▶ [EXERCISE BRIEF] After finding the line with "library handler answers" in the data below, set down exactly each line through the one with "(** Exceptions: the", inclusive, and stop there.

▶ [DATA]
_ _ _ _

(* ===== verification/Ownership.v ===== *)
(** A runtime's system with its handles ([handle.rs], [queue.rs], [Drop for Pending]; [lib.rs],
    [kt_runtime_free] and the other exports that make, use or free a handle).

    An [Owned] is a [System] with the handle table and the place where [kt_runtime_free] stands.  A
    server that has started is put into the table under the runtime's handle, or closed if the table
    refuses; its handle is in the completion, and a completion that is dropped unseen drops the handle,
    and with it the table's reference to the server.  The JVM frees handles, in any order and with any
    word it likes; freeing the runtime takes the children out of the table and closes them one by one,
    waiting for each server, before the drain begins.

    What is left of a system step when its completions own handles is [drop_pendings].  An owned system
    takes only steps of its [System], so that everything proved there holds of it; the theorems here
    are about who owns the servers. *)

From S2P Require Import Prelude Abi KtError Panic Handle Queue Runtime.
From S2P Require Worker Streams Ephemeral Options Rpc Ffi.
From S2P Require Import System Teardown.

#[local] Existing Instances Worker.call_phase_eq_dec Worker.event_eq_dec Teardown.caller_eq_dec.
(* ===== verification/Shutdown.v ===== *)
(** [kt_runtime_free] runs to its end ([lib.rs], [kt_runtime_free]; [runtime.rs], [free_runtime]).

    From every reachable [Ownership.Owned] whose runtime is open there are steps to the end: the
    children are taken out of the table and closed in turn, each server's [shutdown] being waited for
    behind whatever call of that server holds its mutex; then no server's handle is left, and the way
    on is that of [Teardown].  The lemmas go the way [kt_runtime_free] goes. *)

From S2P Require Import Prelude Abi KtError Panic Handle Queue Runtime.
From S2P Require Worker Streams Ephemeral Options Rpc Ffi.
From S2P Require Import System Teardown Progress Ownership.

#[local] Existing Instance Teardown.caller_eq_dec.

Section shutdown.
Context {Url Core Tuner F : Type} {C : Type} `{GrpcCode C} `{!Ffi.Externals Url Core Tuner F}.
Context (encode_failure : Rpc.RpcFailure -> list byte) (runtime : Z).
Context (o0 : Owned) (Hinitial : owned_initial runtime o0).

#[local] Notation ostep := (ostep encode_failure runtime).
#[local] Notation owned_step := (owned_step encode_failure runtime).
#[local] Notation inv := (owned_inv runtime (sys o0)).

Lemma system_starts : system_initial (sys o0).
Proof. by destruct Hinitial. Qed.
Lemma runtime_fits : fits 64 runtime.
Proof. by destruct Hinitial as (_ & _ & ? & _). Qed.

Lemma step_inv o a ds o' : inv o -> oaction_ok o a -> ostep o a = Some (o', ds) -> inv o'.
Proof.
  intros Hv Hok Hs.
  by destruct (owned_step_inv encode_failure runtime (sys o0) system_starts runtime_fits o (a, ds) o' Hv (conj Hok Hs)).
Qed.

(** ** Steps that answer nobody *)

(** From [o], steps to [o'] that deliver nothing, with every request pending as it was. *)
Definition silently (o o' : Owned) : Prop :=
  inv o' /\ pending (rt (sys o')) = pending (rt (sys o)) /\ freeing (rt (sys o')) = freeing (rt (sys o)) /\
  exists ls, run owned_step o ls o' /\ delivered (odeeds ls) = [].

Lemma odeeds_app k l : odeeds (k ++ l) = odeeds k ++ odeeds l.
Proof. apply bind_app. Qed.

Lemma silently_refl o : inv o -> silently o o.
Proof. intros Hv. split_and!; try done. exists []. split; [constructor|done]. Qed.

Lemma silently_trans o1 o2 o3 : silently o1 o2 -> silently o2 o3 -> silently o1 o3.
Proof.
  intros (_ & P1 & F1 & l1 & R1 & D1) (V2 & P2 & F2 & l2 & R2 & D2).
  split; [done|]. split; [congruence|]. split; [congruence|]. exists (l1 ++ l2).
  split; [by eapply run_app|]. by rewrite odeeds_app, delivered_app, D1, D2.
Qed.

Lemma silently_one o a ds o' :
  inv o -> oaction_ok o a -> ostep o a = Some (o', ds) -> delivered ds = [] ->
  pending (rt (sys o')) = pending (rt (sys o)) -> freeing (rt (sys o')) = freeing (rt (sys o)) -> silently o o'.
Proof.
  intros Hv Hok Hs Hd Hp Hf. split; [by eapply step_inv|]. split; [done|]. split; [done|].
  exists [(a, ds)]. split; [by apply run_one|]. unfold odeeds. cbn. by rewrite app_nil_r.
Qed.

(** A system's step of which the queue hears nothing. *)
Lemma silent_system o a ds s' :
  inv o -> saction_ok (sys o) a -> sstep (sys o) a = Some (s', ds) -> without_handle a = true ->
  revents (runtime_trace ds) = [] -> pending (rt s') = pending (rt (sys o)) -> freeing (rt s') = freeing (rt (sys o)) ->
  silently o (set_sys s' o).
Proof.
  intros Hv Hok Hs Hw Hq Hp Hf. apply (silently_one o (OSystem a) ds); try done.
  - cbn [Ownership.ostep]. rewrite Hw. unfold system_takes, on_sys. rewrite Hs. cbn [mbind option_bind].
    unfold discards. rewrite Hq. cbn. by rewrite app_nil_r.
  - unfold delivered. by rewrite Hq.
Qed.

(** ** A call's turn *)

(** Whose call it is does not matter for what a server does. *)
Lemma server_step_possible o a w ea w' evs :
  inv o -> servers (sys o) !! a = Some w -> Ephemeral.estep w ea = Some (w', evs) ->
  server_itself (sys o) w ea = true -> without_handle (SServer a ea) = true ->
  silently o (set_sys (set_servers (<[a := w']> (servers (sys o))) (sys o)) o).
Proof.
  intros Hv Ha He Hi Hw. apply (silent_system o (SServer a ea) [OfServer a (ea, evs)]); try done.
  cbn [sstep]. rewrite Ha. cbn [mbind option_bind]. rewrite Hi. unfold on_server. rewrite Ha. cbn [mbind option_bind].
  by rewrite He.
Qed.

(** One server is changed, and neither the JVM nor [kt_runtime_free] hears of it. *)
Definition changes (o : Owned) (a : arc) (P : Ephemeral.World -> Prop) : Prop :=
  exists o' w', silently o o' /\ stage o' = stage o /\ servers (sys o') !! a = Some w' /\ P w'.

Lemma changes_trans o a (P Q : Ephemeral.World -> Prop) :
  changes o a P ->
  (forall o' w', inv o' -> servers (sys o') !! a = Some w' -> P w' -> changes o' a Q) -> changes o a Q.
Proof.
  intros (o1 & w1 & Hs & Hst & Ha & Hp) Hn. destruct (Hn o1 w1 (proj1 Hs) Ha Hp) as (o2 & w2 & Hs2 & Hst2 & Ha2 & Hq).
  exists o2, w2. split; [by eapply silently_trans|]. split; [congruence|done].
Qed.

(** The mutex of a server is free, or comes free in a step; who waits for it still does. *)
Lemma unlock o a w :
  inv o -> servers (sys o) !! a = Some w ->
  changes o a (fun w' => Ephemeral.lock w' = None /\
    forall x k, Ephemeral.calls w !! x = Some (k, Ephemeral.Waiting) -> Ephemeral.calls w' !! x = Some (k, Ephemeral.Waiting)).
Proof.
  intros Hv Ha. pose proof (oi_sys _ _ _ Hv) as Hs.
  destruct (Ephemeral.lock w) as [t|] eqn:Hl; [|exists o, w; split; [by apply silently_refl|done]].
  destruct (proj1 (Ephemeral.si_lock w (reachable_server _ system_starts _ a w Hs Ha) t) Hl) as [k Hc].
  destruct (server_unlocks _ system_starts (sys o) a w t Hs Ha Hl) as (act & ds & s' & w' & [Hok Hst] & Hact & Htr & Hcm & Ha' & Hl' & Ho).
  exists (set_sys s' o), w'. split; [|split; [done|split; [done|split; [done|]]]].
  - apply (silent_system o act ds); [done|done|done|by destruct Hact as [-> |[-> | ->]]|done|apply (cm_pending _ _ _ Hcm)|apply (cm_freeing _ _ _ Hcm)].
  - intros x j Hx. rewrite Ho; [done|]. intros ->. congruence.
Qed.

(** *** [block_on(server.shutdown())] *)

Definition not_waiting (tid : positive) (w : Ephemeral.World) : Prop :=
  forall ph, Ephemeral.calls w !! tid <> Some (Ephemeral.ByRuntimeFree, ph).

Lemma reaped_in_turn o a w tid :
  inv o -> servers (sys o) !! a = Some w ->
  Ephemeral.calls w !! tid = Some (Ephemeral.ByRuntimeFree, Ephemeral.Reaping) -> changes o a (not_waiting tid).
Proof.
  intros Hv Ha Hc. destruct (reap_possible w tid _ Hc) as (w' & evs & He & _ & _ & Hno & _).
  exists (set_sys (set_servers (<[a := w']> (servers (sys o))) (sys o)) o), w'.
  split; [|split; [done|split; [apply lookup_insert_eq|done]]].
  eapply server_step_possible; try done. cbn. by rewrite Hc.
Qed.

Lemma locked_in_turn o a w tid :
  inv o -> servers (sys o) !! a = Some w -> Ephemeral.lock w = None ->
  Ephemeral.calls w !! tid = Some (Ephemeral.ByRuntimeFree, Ephemeral.Waiting) -> changes o a (not_waiting tid).
Proof.
  intros Hv Ha Hl Hc.
  assert (Hstep : forall w' evs, Ephemeral.estep w (Ephemeral.ELock tid) = Some (w', evs) ->
    changes o a (fun x => x = w')).
  { intros w' evs He. exists (set_sys (set_servers (<[a := w']> (servers (sys o))) (sys o)) o), w'.
    split; [|split; [done|split; [apply lookup_insert_eq|done]]].
    eapply server_step_possible; try done. cbn. by rewrite Hc. }
  cbn [Ephemeral.estep] in Hstep. rewrite Hc in Hstep. cbn [mbind option_bind] in Hstep. rewrite decide_True in Hstep by done.
  destruct (Ephemeral.server w).
  - eapply changes_trans; [by eapply Hstep|]. intros o' w' Hv' Ha' ->. apply (reaped_in_turn o' a _ tid Hv' Ha').
    apply lookup_insert_eq.
  - cbn [Ephemeral.return_call] in Hstep. eapply changes_trans; [by eapply Hstep|]. intros o' w' Hv' Ha' ->.
    eexists o', _. split; [by apply silently_refl|]. split; [done|]. split; [exact Ha'|].
    intros ph. cbn. by rewrite lookup_insert_eq.
Qed.

Lemma wait_over o a w tid : inv o -> servers (sys o) !! a = Some w -> changes o a (not_waiting tid).
Proof.
  intros Hv Ha. destruct (Ephemeral.calls w !! tid) as [[[] ph]|] eqn:Hc.
  all: try by (exists o, w; split; [by apply silently_refl|]; split_and!; try done; intros ph'; rewrite Hc; congruence).
  destruct ph; [|by eapply reaped_in_turn].
  eapply changes_trans; [by apply (unlock o a w)|]. intros o' w' Hv' Ha' [Hl Hw]. by eapply locked_in_turn, Hw.
Qed.

(** The wait of [kt_runtime_free]'s loop ends. *)
Lemma wait_ends o current :
  inv o -> exists o', silently o o' /\ stage o' = stage o /\ waited_for current (sys o') = true.
Proof.
  intros Hv. assert (exists o', silently o o' /\ stage o' = stage o /\ sys o' = sys o) as Hstay
    by (exists o; split; [by apply silently_refl|done]).
  destruct current as [[a tid]|]; cbn; [|destruct Hstay as (o' & ? & ? & ?); by exists o'].
  destruct (servers (sys o) !! a) as [w|] eqn:Ha.
  - destruct (wait_over o a w tid Hv Ha) as (o' & w' & Hq & Hst & Ha' & Hno). exists o'. split; [done|]. split; [done|].
    rewrite Ha'. destruct (Ephemeral.calls w' !! tid) as [[[] ph]|] eqn:Hc; try done. by destruct (Hno ph).
  - destruct Hstay as (o' & ? & ? & He). exists o'. by rewrite He, Ha.
Qed.

(** ** The loop over the children *)

Lemma close_possible o child rest current :
  inv o -> stage o = Closing (child :: rest) current -> waited_for current (sys o) = true ->
  exists tid o' ds cur, close_child tid o = Some (o', ds) /\ stage o' = Closing rest cur /\
    rt (sys o') = rt (sys o) /\ runtime_trace ds = [].
Proof.
  intros [V1 V2 V3 V4] Hst Hw. destruct (unused_exists (sys o)) as [tid Hu]. exists tid.
  unfold close_child. rewrite Hst, Hw. unfold unclosed in V3. rewrite Hst in V3.
  destruct child as [a|a|a|a|a]; try (by eexists _, _, None).
  - destruct (ac_closing _ _ _ _ _ V3 a ltac:(by left)) as [n Ha].
    unfold on_sys. cbn [sys set_stage sstep]. rewrite Ha. cbn [mbind option_bind by_itself].
    unfold on_worker. rewrite Ha. cbn [mbind option_bind unposted pump_of]. rewrite decide_True by done.
    cbn [Worker.wstep]. unfold Worker.free. by eexists _, _, None.
  - pose proof (ac_server _ _ _ _ _ V3 a) as Hs. rewrite count_cons, decide_True in Hs by done.
    destruct (has_handle (sys o) a) eqn:Hh; [|lia]. apply has_handle_true in Hh as (w & Ha & Hh).
    unfold on_sys. cbn [sys set_stage sstep]. rewrite Ha. cbn [mbind option_bind server_itself].
    rewrite bool_decide_eq_true_2 by done. unfold on_server. rewrite Ha. cbn [mbind option_bind Ephemeral.estep].
    destruct Hu as (_ & _ & Hu). rewrite decide_True by (split; [done|by apply (Hu a)]). by eexists _, _, _.
Qed.

Lemma children_closed children o current :
  inv o -> stage o = Closing children current ->
  exists o' cur, silently o o' /\ stage o' = Closing [] cur /\ waited_for cur (sys o') = true.
Proof.
  revert o current. induction children as [|child rest IH]; intros o current Hv Hst.
  - destruct (wait_ends o current Hv) as (o' & Hq & Hs & Hw). exists o', current. split; [done|]. split; [congruence|done].
  - destruct (wait_ends o current Hv) as (o1 & Hq1 & Hs1 & Hw1). rewrite Hst in Hs1.
    destruct (close_possible o1 child rest current (proj1 Hq1) Hs1 Hw1) as (tid & o2 & ds & cur & Hc & Hs2 & Hrt & Hds).
    assert (silently o1 o2) as Hq2.
    { eapply (silently_one o1 (OCloseChild tid) ds o2 (proj1 Hq1) I Hc); rewrite ?Hrt; try done.
      unfold delivered. by rewrite Hds. }
    destruct (IH o2 cur (proj1 Hq2) Hs2) as (o3 & cur' & Hq3 & Hs3 & Hw3). exists o3, cur'. split; [|done].
    by eapply silently_trans, silently_trans.
Qed.

(** [kt_runtime_free] takes the children out of the table. *)
Lemma children_taken o :
  inv o -> freeing (rt (sys o)) = Open ->
  exists o' children current, silently o o' /\ stage o' = Closing children current.
Proof.
  intros Hv Hf. pose proof (oi_stage _ _ _ Hv) as Hst. unfold stage_ok in Hst. destruct (stage o) as [|cs cur|] eqn:Hs.
  - destruct Hst as [_ [a Ha]]. destruct (oi_table _ _ _ Hv) as [Ht _].
    destruct (remove_runtime_spec (table o) runtime a Ht Ha) as (t & cs & Hr & _).
    exists (set_stage (Closing cs None) (set_table t o)), cs, None. split; [|done].
    apply (silently_one o ORuntimeFree []); try done. cbn [Ownership.ostep]. unfold runtime_free. by rewrite Hr, Hs.
  - exists o, cs, cur. split; [by apply silently_refl|done].
  - by destruct Hst.
Qed.
(** * The SageMaker Iris hyperparameter-tuning notebook ([lab.ipynb])

    The notebook is a straight-line Python script, cell after cell.  Its
    own code is modelled as Rocq functions; every call into pandas,
    scikit-learn, boto3 or the sagemaker SDK is an explicit [call] that a
    library handler answers with a value or with a raised exception. *)

From Stdlib Require Import ZArith List String Ascii Bool Lia Permutation.
From Stdlib Require Import Floats.PrimFloat Floats.SpecFloat Floats.FloatOps.
From Stdlib Require Import Uint63.
Import ListNotations.

Local Open Scope string_scope.
Local Open Scope list_scope.

(** ** Python values *)

(** Exceptions: the ones the notebook's own expressions can raise, and
    whatever a library raises.  [KeyError key] is the [KeyError(key)] of
    [df[key]].  The [KeyError] of [df[labels]] comes with one of two
    messages: [NotInIndex missing] stands for
    [KeyError("<missing> not in index")], raised when some of the labels
    are no columns, and [NoneInColumns labels] for
    [KeyError("None of [<labels>] are in the [columns]")], raised when
    none is. *)
Inductive exn : Type :=
| KeyError (key : string)
| NotInIndex (missing : list string)
| NoneInColumns (labels : list string)
| LibraryError (cls : string) (msg : string).

(** Python [float] is binary64. *)
Definition pyfloat := PrimFloat.float.

Definition float_of_nat (n : nat) : pyfloat :=
  PrimFloat.of_uint63 (Uint63.of_Z (Z.of_nat n)).

(** [math.ceil]: the least integer not below [x]; no result on an
    infinity or a NaN. *)
Definition py_ceil (x : pyfloat) : option Z :=
  match Prim2SF x with
  | S754_zero _ => Some 0%Z
  | S754_finite s m e =>
      let whole :=
        if (0 <=? e)%Z then (Z.pos m * 2 ^ e)%Z else (Z.pos m / 2 ^ (- e))%Z in
      let exact :=
        if (0 <=? e)%Z then true else (Z.pos m mod 2 ^ (- e) =? 0)%Z in
      Some (if s then (- whole)%Z else if exact then whole else (whole + 1)%Z)
  | S754_infinity _ => None
  | S754_nan => None
  end.

(** [math.floor]. *)
Definition py_floor (x : pyfloat) : option Z :=
  match Prim2SF x with
  | S754_zero _ => Some 0%Z
  | S754_finite s m e =>
      let whole :=
        if (0 <=? e)%Z then (Z.pos m * 2 ^ e)%Z else (Z.pos m / 2 ^ (- e))%Z in
      let exact :=
        if (0 <=? e)%Z then true else (Z.pos m mod 2 ^ (- e) =? 0)%Z in
      Some (if s then (if exact then - whole else - whole - 1)%Z else whole)
  | S754_infinity _ => None
  | S754_nan => None
  end.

_ _ _ _

▶ [TASK SOLUTION]
    library handler answers with a value or with a raised exception. *)

From Stdlib Require Import ZArith List String Ascii Bool Lia Permutation.
From Stdlib Require Import Floats.PrimFloat Floats.SpecFloat Floats.FloatOps.
From Stdlib Require Import Uint63.
Import ListNotations.

Local Open Scope string_scope.
Local Open Scope list_scope.

(** ** Python values *)

(** Exceptions: the ones the notebook's own expressions can raise, and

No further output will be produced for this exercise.